Another report by The Athletic’s Sam Amick and Brett Dawson indicated that the Pistons and Heat “are very real possibilities as potential landing spots” for Westbrook.
That got the rumor mill churning.
Twitter chatter pointed to the Pistons showing interest in Westbrook, but similar to the parable, just asking the price means showing interest. It’s the due diligence that any head of an NBA front office would have to do. It would be dereliction of duty not to inquire.
But given the ultimate price that the Clippers paid for George — five first-round picks, along with Shai Gilgeous-Alexander and Danilo Gallinari — plus some pick swaps, the asking price for Westbrook is likely to be outrageously high.
Some thoughts surrounding a potential trade for Westbrook:
The cost is too much. Westbrook signed a five-year deal for $205 million in 2017. His salary over the next few years is mind-numbing: $38.1 million next season, $41 million in 2020-21, $43.8 million the following year and ending with a player option of $46.7 million in 2022-23. Many fans complained about taking on Blake Griffin’s contract, which would be a veritable deal in comparison.
That’s not to mention what it might cost in assets to obtain Westbrook from the Thunder. Considering there are likely several other teams interested in Westbrook, the Pistons could get into a bidding war — which doesn’t work for a team that doesn’t have a cupboard full of young assets and stockpile of draft picks.
It could easily mean giving up Luke Kennard, their best young player, plus several future draft picks, which would lock the Pistons into that situation for years to come.
The lineup fit isn’t there. Westbrook is an All-NBA talent who averaged a triple-double for two straight seasons. In most experts’ eyes, he’s a top-10 player in the league and an undeniable talent. The problem is that he’s not a shooter. He creates most of his offense off the dribble, which could take away from what Blake Griffin brings. Whether the two could co-exist in the offense is a big question mark and how that blend works is the most important piece in any trade consideration.
Let the buyer beware:
The presumption is that the Pistons would package Reggie Jackson’s expiring contract and some young pieces and other players to make the salaries match. I won’t speculate on those, but I could make a more informed analysis based on who those players might be.

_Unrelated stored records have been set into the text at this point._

(** * Server-Architecture-Notes: the in-memory record stores of the snapshots

    The repository is a series of FastAPI teaching snapshots.  Three of them
    keep a module-level dictionary as a fake database and expose handlers
    that create, read, update and delete records in it:

    - [snapshots/06_main.py]: [items_db], [create_item], [read_item];
    - [snapshots/10_main.py]: [fake_users_db], [fake_items_db],
      [create_user], [read_user], [read_items], [read_single_item];
    - [snapshots/12_main.py]: [items_db], [item_next_id], [create_item],
      [delete_item], [update_item].

    Three more snapshots have handlers with logic of their own:
    [snapshots/04_main.py] ([read_items_with_query], a slice of a list),
    [snapshots/05_main.py] ([create_item], [update_item_complex]) and
    [snapshots/07_main.py] (the API key dependencies and the routes behind
    them).

    Each handler is embedded as a function from the module-level state to the
    value it returns (or the exception it raises) and the new state.  The
    route decorator ([status_code], [response_model]) is applied on top of
    the handler to obtain the response seen by the client. *)

From Stdlib Require Import ZArith List Ascii String Lia Sorted.
From Stdlib Require Import Floats.SpecFloat.
From stdpp Require Import base gmap list strings fin_maps sorting.

Local Open Scope Z_scope.

(** ** Python values *)

(** A Python [float] is an IEEE 754 binary64; [spec_float] lists its shapes
    (signed zero, signed infinity, NaN, finite). *)
Abbreviation float := spec_float.

(** [m * 2^e] as a positive binary64 with a 53-bit mantissa (for the float
    literals of the sources, all of which are exact). *)
Definition binary64 (m : positive) (e : Z) : float :=
  let d := 53 - Z.pos (digits2_pos m) in
  S754_finite false (shift_pos (Z.to_pos d) m) (e - d).

(** A Python float object.  The program can tell two float objects of the
    same value apart in one case only: [==] between dicts tests identity
    before equality, and a NaN equals nothing, so two NaN objects compare
    equal there exactly when they are one object.  A float object is
    therefore its value, with an identity for NaN:
    - [Num v], for [v] not NaN, is a float of value [v];
    - [Num S754_nan] is the NaN object of the [json] module, to which the
      token [NaN] of every request body is parsed (one shared object);
    - [NaNObj n] is any other NaN object, [n] being its identity (a NaN
      made while a body is validated, for example from the string "nan"). *)
Inductive pyfloat :=
  | Num (v : float)
  | NaNObj (obj : N).

Coercion Num : spec_float >-> pyfloat.

Definition is_nan (f : pyfloat) : Prop :=
  match f with
  | Num S754_nan | NaNObj _ => True
  | _ => False
  end.

(** Neither NaN nor an infinity. *)
Definition is_finite (f : pyfloat) : bool :=
  match f with
  | Num (S754_zero _) | Num (S754_finite _ _ _) => true
  | _ => false
  end.

(** [0.0] and [-0.0]. *)
Definition is_zero (f : pyfloat) : Prop :=
  match f with Num (S754_zero _) => True | _ => False end.

(** Python's [a == b] on floats, the IEEE comparison: NaN differs from
    everything, itself included, and [0.0 == -0.0]. *)
Definition float_eqb (a b : pyfloat) : bool :=
  match a, b with
  | Num v, Num w => SFeqb v w
  | _, _ => false
  end.

(** [a is b] on NaN objects.  (For other floats identity implies [==], so
    it never changes the outcome of "identical or equal".) *)
Definition float_is (a b : pyfloat) : bool :=
  match a, b with
  | Num S754_nan, Num S754_nan => true
  | NaNObj i, NaNObj j => (i =? j)%N
  | _, _ => false
  end.

(** The values that occur in the dictionaries of the snapshots. *)
Inductive value :=
  | VNone
  | VInt (z : Z)
  | VFloat (f : pyfloat)
  | VStr (s : string)
  | VStrs (l : list string).

(** Python's [int == float]: exact numeric comparison. *)
Definition int_float_eqb (z : Z) (f : float) : bool :=
  match f with
  | S754_zero _ => z =? 0
  | S754_finite s m e =>
      let sm := if s then Z.neg m else Z.pos m in
      if 0 <=? e then z =? sm * 2 ^ e else z * 2 ^ (- e) =? sm
  | S754_infinity _ | S754_nan => false
  end.
Lemma replace_go_plus p repl s :
  (forall pos prev, replace_go (re1 [plus p]) repl 0 pos prev s = collapse p repl false s)
  /\ (forall pos prev,
        replace_go (re1 [plus p]) repl (run p s) pos prev s = collapse p repl true s).
Proof.
  induction s as [|c s [IH0 IH1]].
  - split; intros pos prev; cbn [run replace_go]; rewrite match_plus; reflexivity.
  - assert (H0 : forall pos prev,
      replace_go (re1 [plus p]) repl 0 pos prev (String c s)
      = collapse p repl false (String c s)).
    { intros pos prev. cbn [replace_go]. rewrite match_plus. cbn [run collapse].
      destruct (p c).
      - cbn [Nat.leb]. replace (pos + S (run p s) - pos) with (S (run p s)) by lia.
        now rewrite IH1.
      - cbn [Nat.leb]. now rewrite IH0. }
    split; [exact H0|]. intros pos prev. cbn [run]. destruct (p c) eqn:Hp.
    + cbn [replace_go collapse]. rewrite Hp. apply IH1.
    + rewrite H0. cbn [collapse]. now rewrite Hp.
Qed.

Lemma replace_plus p repl s :
  replace_all s (re1 [plus p]) repl = collapse p repl false s.
Proof. apply replace_go_plus. Qed.

End Replacing.

(** ** Character classes and the ends of a string *)

Section Classes.
Import JsStr Regex.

Westbrook isn’t a shooter. The last couple of seasons have shown that the Pistons need 3-point shooting and shot creators more than anything. Westbrook shot 29 percent on 3-pointers last season and just 30 percent the previous year. His career-high was just 34 percent, in his MVP year of 2016-17. He takes a load of shot attempts (5.6 3-pointers per game last season) and shot 48 percent from the field. In fairness, he gets to the basket almost at will and could be a pick-and-roll nightmare with Andre Drummond (assuming Drummond isn’t in the trade package for Westbrook).
It doesn’t fit the plan. The new front office, headed by Ed Stefanski, is looking to clean up the big salaries on the salary-cap sheet, having unloaded Jon Leuer’s deal before the draft. The same types of moves could be coming for Jackson’s expiring deal ($18 million) and Langston Galloway ($7 million). Adding Westbrook’s $38 million, with Griffin’s $34 million, would take some salary-cap gymnastics to fill out the rest of the roster with a reasonable balance.
The light has been getting brighter at the end of the tunnel. Drummond has a player option for $28.8 million after next season and if they move the other big deals, they could have a ton of cap space available next summer, though the crop of potential targets is not going to be as good as this summer’s.
To the top? I won’t be completely negative about possibly getting Westbrook. A deal would bring a buzz that the Pistons haven’t seen in more than a decade, with Little Caesars Arena brimming with excitement as Detroit becomes a legitimate contender in the East. Is that enough to push all the chips in the middle of the table? Maybe. It’s a risk, no doubt, but one the Pistons likely aren’t ready to make.
If it were a bona fide shooter like Bradley Beal — whom reports suggest isn’t being made available in trades by the Wizards — or someone of the ilk of Klay Thompson or Steph Curry, it would be a no-brainer. Westbrook is a different question. We’ll see the answer soon enough.